[Records drawn from a dataset]
(* ===== verification/_CoqProject ===== *)
-Q . S2P
Prelude.v
KList.v
FailInject.v
Semaphore.v
SThread.v
Netlock.v
UserCache.v
TaskWorld.v
Mlimit.v
OomKill.v
Buddy.v
BuddySpec.v
Pcp.v
PcpSpec.v
Watermark.v
PageAlloc.v
PageAllocSpec.v
PageBlock.v
Isolate.v
IsolateSpec.v
ContigSpec.v
IsolateDemo.v
ZoneData.v
Zonelist.v
ZonelistSpec.v
ZoneInit.v
ZoneInitSpec.v
ZoneMarks.v
ZoneReserve.v
ZoneDemo.v
MemMap.v
MemMapSpec.v
MemInit.v
Movable.v
MemDemo.v
SchedData.v
Fair.v
Sched.v
SchedSpec.v
SchedRun.v
FairSpec.v
FairClass.v
FairTheorems.v
FairFrame.v
Groups.v
GroupSpec.v
GroupRun.v
GroupCfs.v
GroupTheorems.v
LoadAvg.v
LoadSpec.v
CpuTime.v
CpuTimeSpec.v
CpuTimeDemo.v
Balance.v
BalanceSpec.v
Place.v
PlaceSpec.v
BalanceDemo.v
Domains.v
DomainsSpec.v
DomainsDemo.v
Completion.v
SchedWaker.v
SchedDemo.v
GroupDemo.v
CompletionDemo.v
(** The semaphore's list holds the waiters [ws], oldest first. *)
Definition queue_repr (ws : list Z) (m : mem T) : Prop :=
  ∃ addrs, NoDup addrs ∧ list_at (heap m) (start (sem m)) addrs ws ∧
    (ws ≠ [] → head (sem m) = last addrs) ∧
    sthread_count (sem m) = Z.of_nat (length ws).

(** What an operation on the list leaves alone. *)
Definition same_rest (m m' : mem T) : Prop :=
  flag m' = flag m ∧ count (sem m') = count (sem m) ∧ threads m' = threads m.

Lemma load_ok m a v : heap m !! a = Some v → load (Some a) m = Ok v m.
Proof. intros Ha. unfold load. mstep. by rewrite Ha. Qed.

Lemma store_ok m a f v :
  heap m !! a = Some v →
  store (Some a) f m = Ok tt (m <| heap ::= <[a := f v]> |>).
Proof. intros Ha. unfold store, load. mstep. by rewrite Ha. Qed.

Context (malloc : gmap Z Node → option Z).
Hypothesis malloc_fresh : ∀ h a, malloc h = Some a → h !! a = None.

Lemma insertNode_empty d a m :
  malloc (heap m) = Some a → queue_repr [] m →
  ∃ m', insertNode malloc d m = Ok tt m' ∧ queue_repr [d] m' ∧ same_rest m m'.
Proof.
  intros Ha (addrs & Hnd & Hl & _ & Hc). destruct addrs; [|done].
  unfold insertNode, malloc_node, put_sem, store, load. mstep. rewrite Hc. simpl.
  rewrite Ha. simpl. repeat (rewrite lookup_insert_eq; simpl).
  eexists. split; [done|]. split; [|done]. exists [a]. simpl.
  split; [apply NoDup_singleton|]. split_and!.
  - done.
  - eexists. rewrite lookup_insert_eq. done.
  - done.
  - by rewrite Hc.
Qed.

Lemma insertNode_snoc d a m w ws :
  malloc (heap m) = Some a → queue_repr (w :: ws) m →
  Z.of_nat (length (w :: ws)) < INT_MAX →
  ∃ m', insertNode malloc d m = Ok tt m' ∧ queue_repr ((w :: ws) ++ [d]) m' ∧
        same_rest m m'.
Proof using malloc_fresh.
  intros Ha (addrs & Hnd & Hl & Hh & Hc) Hlen.
  assert (a ∉ addrs) as Hfr.
  { intros Hin. destruct (list_at_alloc _ _ _ _ _ Hl Hin) as [v Hv].
    apply malloc_fresh in Ha. congruence. }
  specialize (Hh ltac:(done)).
  destruct (last addrs) as [l|] eqn:El;
    [|apply last_None in El; subst; done].
  assert (l ∈ addrs) as Hin by by apply last_Some_elem_of.
  destruct (list_at_alloc _ _ _ _ _ Hl Hin) as [[wl nl] Hv].
  assert (l ≠ a) as Hne by (intros ->; done).
  assert ((sthread_count (sem m) =? 0) = false) as Ez by (rewrite Hc; simpl; lia).
  unfold insertNode, malloc_node, put_sem. mstep. rewrite Ez, Ha. mstep.
  rewrite Hh.
  erewrite store_ok by (simpl; rewrite lookup_insert_ne by done; exact Hv). simpl.
  erewrite store_ok by (simpl; rewrite lookup_insert_ne, lookup_insert_eq by done; done).
  simpl.
  erewrite store_ok by (simpl; rewrite lookup_insert_eq; done). simpl.
  eexists. split; [done|]. split; [|done].
  exists (addrs ++ [a]). simpl. split_and!.
  - apply NoDup_app. split_and!; [done| |apply NoDup_singleton].
    intros x Hx ->%list_elem_of_singleton. done.
  - rewrite insert_insert_eq.
    eapply (list_at_snoc _ _ _ (w :: ws)); [by apply list_at_insert|done..|].
    by rewrite lookup_insert_ne.
  - intros _. by rewrite last_snoc.
  - rewrite Hc, length_app. simpl. rewrite swrap_small; widths; simpl in *; lia.
Qed.

Lemma insertNode_spec d a m ws :
  malloc (heap m) = Some a → queue_repr ws m → Z.of_nat (length ws) < INT_MAX →
  ∃ m', insertNode malloc d m = Ok tt m' ∧ queue_repr (ws ++ [d]) m' ∧ same_rest m m'.
Proof using malloc_fresh.
  destruct ws as [|w ws]; intros.
  - by eapply insertNode_empty.
  - by eapply insertNode_snoc.
Qed.
(* ===== verification/SThread.v ===== *)
(** * The thread library: [hw3/sthread.c]

    Threads are cloned processes that share memory.  Every thread is described
    by a [struct sthread_struct]; the structs form a linked list guarded by
    [list_lock], with the manager thread second to last and the main thread
    last.  Threads are created and reaped by the manager, which serves messages
    from its pipe; a thread suspends itself by reading from its own pipe and is
    woken by a write to it.

    The structs live in an explicit heap, so following a pointer to a freed
    struct is a fault.  The system calls and [malloc] are the parameter [OS].
    [errno] is the field [err] of the calling thread's struct, because the
    library overrides [__errno_location]; every failing call writes it. *)

From S2P Require Import Prelude Semaphore.

Definition DEF_STACK_SIZE : Z := 4194304.
Definition UTIL_STACK_SIZE : Z := 65536.
Definition SIGKILL : Z := 9.
Definition SIGUSR2 : Z := 12.

(** [union manager_msg_u]; the members share the offsets of [type] and
    [caller]. *)
Inductive manager_msg_t : Type :=
  | MSG_CREATE (caller : option Z) (main : Z) (thread : option Z) (arg : Z)
  | MSG_THREAD_EXIT (caller : option Z)
  | MSG_ALL_EXIT (caller : option Z).

(** What is written to a pipe: the string of [sthread_wake] or a message to the
    manager. *)
Inductive pipe_data : Type :=
  | WakeUp
  | Msg (m : manager_msg_t).

Record sthread_struct : Type := mkT {
  pid : Z;
  main : option Z;
  running : Z;
  status : Z;
  err : Z;
  pipe0 : Z;
  pipe1 : Z;
  stacksize : Z;
  stack : option Z;
  tnext : option Z
}.
#[export] Instance sthread_struct_eta : Settable sthread_struct := λ r,
  mkT (pid r) (main r) (running r) (status r) (err r) (pipe0 r) (pipe1 r)
    (stacksize r) (stack r) (tnext r).

Record start_struct : Type := mkSS { ss_arg : Z; ss_thread : option Z }.

(** What a cloned process runs. *)
Inductive clone_fn : Type :=
  | StartThread (ss : Z)
  | ManagerMain.

(** The operating system below the library.  A call returns a value or an
    error number; a [read] that returns [None] blocks. *)
Class OS (O : Type) := {
  sys_mmap : Z → O → (Z + Z) * O;
  sys_munmap : option Z → Z → O → (unit + Z) * O;
  sys_pipe : O → ((Z * Z) + Z) * O;
  sys_close : Z → O → (unit + Z) * O;
  sys_write : Z → pipe_data → O → (unit + Z) * O;
  sys_read : Z → O → option pipe_data * O;
  sys_clone : clone_fn → Z → O → (Z + Z) * O;
  sys_waitpid : Z → O → ((Z * Z) + Z) * O;
  sys_waitpid_nohang : O → ((Z * Z) + Z) * O;
  sys_kill : Z → Z → O → (unit + Z) * O;
  sys_getppid : O → Z;
  sys_malloc : O → (Z + Z) * O;
  sys_sigaction : Z → O → (unit + Z) * O;
  sys_atexit : O → O
}.

(** The two structs with static storage. *)
Definition main_thread : Z := 1.
Definition manager_thread : Z := 2.

Definition MAIN_THREAD_INIT : sthread_struct := mkT 0 None 1 0 0 (-1) (-1) 0 None None.
Definition MANAGER_THREAD_INIT : sthread_struct :=
  mkT 0 None 0 0 0 (-1) (-1) 0 None (Some main_thread).

Record lib (O : Type) : Type := mkLib {
  objs : gmap Z sthread_struct;
  starts : gmap Z start_struct;
  list_hd : option Z;
  list_lock : Z;
  os : O
}.
Arguments mkLib {O}.
Arguments objs {O}.
Arguments starts {O}.
Arguments list_hd {O}.
Arguments list_lock {O}.
Arguments os {O}.
#[export] Instance lib_eta O : Settable (lib O) :=
  λ r, mkLib (objs r) (starts r) (list_hd r) (list_lock r) (os r).

(** The library before [sthread_init]. *)
Definition lib_init {O} (o : O) : lib O :=
  mkLib {[ main_thread := MAIN_THREAD_INIT; manager_thread := MANAGER_THREAD_INIT ]}
    ∅ (Some manager_thread) 0 o.

Section SThread.
Context {O : Type} `{OS O}.

(** [getpid ()] of the thread that runs the code. *)
Variable cur : Z.

(** The thread's own program, and the contents of a block [malloc] returns. *)
Variable run_main : option Z → Z → M (lib O) Z.
Variable junk : sthread_struct.

Definition load_t (p : option Z) : M (lib O) sthread_struct :=
  a ← deref p;
  h ← gets objs;
  match h !! a with Some v => mret v | None => fail Undefined end.

Definition store_t (p : option Z) (f : sthread_struct → sthread_struct) : M (lib O) unit :=
  a ← deref p;
  v ← load_t p;
  modify (λ s, s <| objs ::= <[a := f v]> |>).

Definition free_t (p : option Z) : M (lib O) unit :=
  a ← deref p;
  _ ← load_t p;
  modify (λ s, s <| objs ::= delete a |>).

(** [free] of a block that [mmap] returned: not allocated by [malloc]. *)
Definition free_mapping (p : option Z) : M (lib O) unit := fail Undefined.

(** [test_and_set_bit] and [clear_bit]: exchange the word with 1 or 0. *)
Definition test_and_set_bit : M (lib O) Z :=
  oldval ← gets list_lock;
  _ ← modify (λ s, s <| list_lock := 1 |>);
  mret oldval.

Definition clear_bit : M (lib O) unit := modify (λ s, s <| list_lock := 0 |>).

(** When the lock is taken the caller yields until its holder releases it. *)
Definition threadlist_lock : M (lib O) unit :=
  b ← test_and_set_bit;
  if b =? 0 then mret tt else fail Blocked.

Definition threadlist_unlock : M (lib O) unit := clear_bit.

(** Walks of the list take one unit of fuel per node: an acyclic list has at
    most as many nodes as there are structs. *)
Definition walk_fuel (s : lib O) : nat := S (size (objs s)).

Fixpoint find_from (fuel : nat) (p : option Z) (pid0 : Z) : M (lib O) (option Z) :=
  match fuel with
  | 0%nat => fail OutOfFuel
  | S fuel' =>
      match p with
      | None => mret None
      | Some _ =>
          v ← load_t p;
          if pid v =? pid0 then mret p else find_from fuel' (tnext v) pid0
      end
  end.

Definition threadlist_findbypid (pid0 : Z) : M (lib O) (option Z) :=
  _ ← threadlist_lock;
  s ← get;
  p ← find_from (walk_fuel s) (list_hd s) pid0;
  _ ← threadlist_unlock;
  mret p.

Definition threadlist_add (t : option Z) : M (lib O) Z :=
  _ ← threadlist_lock;
  s ← get;
  _ ← store_t t (λ v, v <| tnext := list_hd s |>);
  _ ← modify (λ s, s <| list_hd := t |>);
  _ ← threadlist_unlock;
  mret 0.

(** The search of [threadlist_del]: the node and the one before it. *)
Fixpoint del_search (fuel : nat) (prev p : option Z) (t : option Z)
    : M (lib O) (option Z * option Z) :=
  match fuel with
  | 0%nat => fail OutOfFuel
  | S fuel' =>
      if decide (p = Some manager_thread) then mret (prev, p)
      else
        v ← load_t p;
        w ← load_t t;
        if pid v =? pid w then mret (prev, p) else del_search fuel' p (tnext v) t
  end.

Definition threadlist_del (t : option Z) : M (lib O) Z :=
  _ ← threadlist_lock;
  s ← get;
  '(prev, p) ← del_search (walk_fuel s) None (list_hd s) t;
  if decide (p = Some manager_thread) then fail Abort
  else
    v ← load_t p;
    _ ← (match prev with
         | Some _ => store_t prev (λ u, u <| tnext := tnext v |>)
         | None => modify (λ s, s <| list_hd := tnext v |>)
         end);
    _ ← threadlist_unlock;
    mret 0.

Definition sthread_self : M (lib O) (option Z) := threadlist_findbypid cur.

(** [__errno_location ()] returns [&self->err]; a failing call stores through
    it. *)
Definition set_errno (e : Z) : M (lib O) unit :=
  self ← sthread_self;
  store_t self (λ v, v <| err := e |>).

(** A call into the C library. *)
Definition libc {A} (op : O → (A + Z) * O) : M (lib O) (option A) :=
  s ← get;
  let '(r, o') := op (os s) in
  _ ← modify (λ s, s <| os := o' |>);
  match r with
  | inl a => mret (Some a)
  | inr e => _ ← set_errno e; mret None
  end.

Definition read (fd : Z) : M (lib O) pipe_data :=
  s ← get;
  let '(r, o') := sys_read fd (os s) in
  _ ← modify (λ s, s <| os := o' |>);
  match r with
  | Some d => mret d
  | None => fail Blocked
  end.

Definition _sthread_self_suspend (self : option Z) : M (lib O) unit :=
  match self with
  | None => fail Abort
  | Some _ =>
      v ← load_t self;
      _ ← read (pipe0 v);
      mret tt
  end.

Definition sthread_suspend : M (lib O) unit :=
  self ← sthread_self;
  _sthread_self_suspend self.

Definition sthread_wake (t : option Z) : M (lib O) unit :=
  v ← load_t t;
  _ ← libc (sys_write (pipe1 v) WakeUp);
  mret tt.

Definition send_manager (msg : manager_msg_t) : M (lib O) unit :=
  v ← load_t (Some manager_thread);
  _ ← libc (sys_write (pipe1 v) (Msg msg));
  mret tt.

Definition start_thread (ss : Z) : M (lib O) unit :=
  h ← gets starts;
  match h !! ss with
  | None => fail Undefined
  | Some v =>
      let self := ss_thread v in
      let main_arg := ss_arg v in
      _ ← modify (λ s, s <| starts ::= delete ss |>);
      _ ← store_t self (λ v, v <| running := 1 |>);
      t ← load_t self;
      retval ← run_main (main t) main_arg;
      _ ← store_t self (λ v, v <| running := 0 |>);
      _ ← store_t self (λ v, v <| status := retval |>);
      _ ← send_manager (MSG_THREAD_EXIT self);
      _ ← _sthread_self_suspend self;
      fail Exit
  end.

Definition thread_dealloc (t : option Z) : M (lib O) unit :=
  _ ← threadlist_del t;
  v ← load_t t;
  _ ← libc (sys_munmap (stack v) (stacksize v));
  _ ← libc (sys_close (pipe0 v));
  _ ← libc (sys_close (pipe1 v));
  free_t t.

**TASK BRIEF:**
Every line above that holds "stacksize" should be copied out.

**COMPLETED TASK:**
  stacksize : Z;
    (stacksize r) (stack r) (tnext r).
  _ ← libc (sys_munmap (stack v) (stacksize v));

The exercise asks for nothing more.